Collected data entries
(* ===== verification/KvctlProps.v ===== *)
(** The operator's commands against the table of the node they talk to: what the
    listings collect, and that the local check of a command's permissions is
    the state machine's. *)

From S2P Require Import Prelude Store StoreLogic SystemKeys Payloads LogRecord Txn Hex Base64 Fsm FsmSpec FsmProps FsmInvariants FsmOps Events Stream Quota Session Node Acl Forward Dial Join Execute Remote Channel Handler HandlerProps NodeInvariants ForwardProps JoinProps ReadProps ExecuteProps NodeSafety ChannelProps RemoteProps Ipc IpcProps IpcNode Calendar Cron Files Registry Client ClientProps Kvctl Dispatch Tickets.
#[local] Open Scope Z_scope.

(** * Programs of the operator *)

Definition withClient (c : client) (k : kctl) : kctl := mkKctl (kdisk k) c (kclock k) (kticks k) (krandom k) (kevents k).

Lemma onClient_run {A} (m : C A) k c r : m (kclient k) = (c, r) -> onClient m k = (withClient c k, r).
Proof. intros E. unfold onClient. by rewrite E. Qed.

Lemma K_bind_Ret {A B} (m : K A) (f : A -> K B) k k' a : m k = (k', Ret a) -> (m ≫= f) k = f a k'.
Proof. intros E. unfold mbind, K_bind. by rewrite E. Qed.

Lemma K_bind_inv {A B} (m : K A) (f : A -> K B) k k' b : (m ≫= f) k = (k', Ret b) -> exists k1 a, m k = (k1, Ret a) /\ f a k1 = (k', Ret b).
Proof. unfold mbind, K_bind. destruct (m k) as [k1 [a|e|]]; [|done..]. eauto. Qed.

Lemma wrapK_Ret {A} fmt (m : K A) k k' a : wrapK fmt m k = (k', Ret a) <-> m k = (k', Ret a).
Proof. unfold wrapK. destruct (m k) as [k1 [b|e|]]; cbn; split; congruence. Qed.

Lemma onClient_inv {A} (m : C A) k k' a : onClient m k = (k', Ret a) -> exists c, m (kclient k) = (c, Ret a) /\ k' = withClient c k.
Proof. unfold onClient. destruct (m (kclient k)) as [c r]. intros [= <- ->]. eauto. Qed.

(** ** Reading one key *)

Section Session.
Context `{Env} `{OtherTag} (public_half : bytes -> bytes) (HW : WireCodec) (HK : NodeKeys public_half).

(** The messages about a key fit the wire format. *)
Definition getFits (t : table) (key : bytes) : Prop :=
  encodable (E_getFieldByKey (Ok key) (Ok [])) /\
  match t !! key with
  | Some v => encodable (E_getFieldByKey (Ok key) (Ok v))
  | None => encodable (Body (errorMsg 0 ErrNotFound))
  end.

Lemma errorMsg_shape id err : exists text, errorMsg id err = mkMsg id 0 (Ok []) (E_error (Ok text)).
Proof. unfold errorMsg, NewError. destruct (checkValueSize (Error err)); by eexists. Qed.

Lemma errorMsg_same_body id id' err : Body (errorMsg id err) = Body (errorMsg id' err).
Proof. unfold errorMsg. by destruct (NewError (Error err)). Qed.

Lemma get_settled m key n : healthy (nstore n) -> Body m = E_getFieldByKey (Ok key) (Ok []) ->
  exists n' resp, settled m n = (n', Ret resp) /\
    match committed (nstore n) !! key with
    | Some v => Body resp = E_getFieldByKey (Ok key) (Ok v) /\ Signature resp = Signature m
    | None => resp = errorMsg (Id m) ErrNotFound
    end /\ healthy (nstore n') /\ committed (nstore n') = committed (nstore n).
Proof.
  intros Hh HB. unfold settled, dispatch. rewrite HB. unfold onGetFieldByKey, handleGet, mbind, D_bind, onStore. cbn [liftD rd].
  destruct (reads_get Store key _ (nstore n) eq_refl) as (w' & r & -> & Hc & _ & Hh' & Hr). cbn [view Store] in Hr.
  destruct Hr as [->|[Hf _]]; [|done]. destruct (committed (nstore n) !! key) as [v|]; cbn; eexists _, _; split_and!; eauto.
Qed.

TASK REQUIREMENTS: Pull out all lines from the entries above that include the word "eauto".

RESPONSE FOR THIS EXERCISE:
Proof. unfold mbind, K_bind. destruct (m k) as [k1 [a|e|]]; [|done..]. eauto. Qed.
Proof. unfold onClient. destruct (m (kclient k)) as [c r]. intros [= <- ->]. eauto. Qed.
  destruct Hr as [->|[Hf _]]; [|done]. destruct (committed (nstore n) !! key) as [v|]; cbn; eexists _, _; split_and!; eauto.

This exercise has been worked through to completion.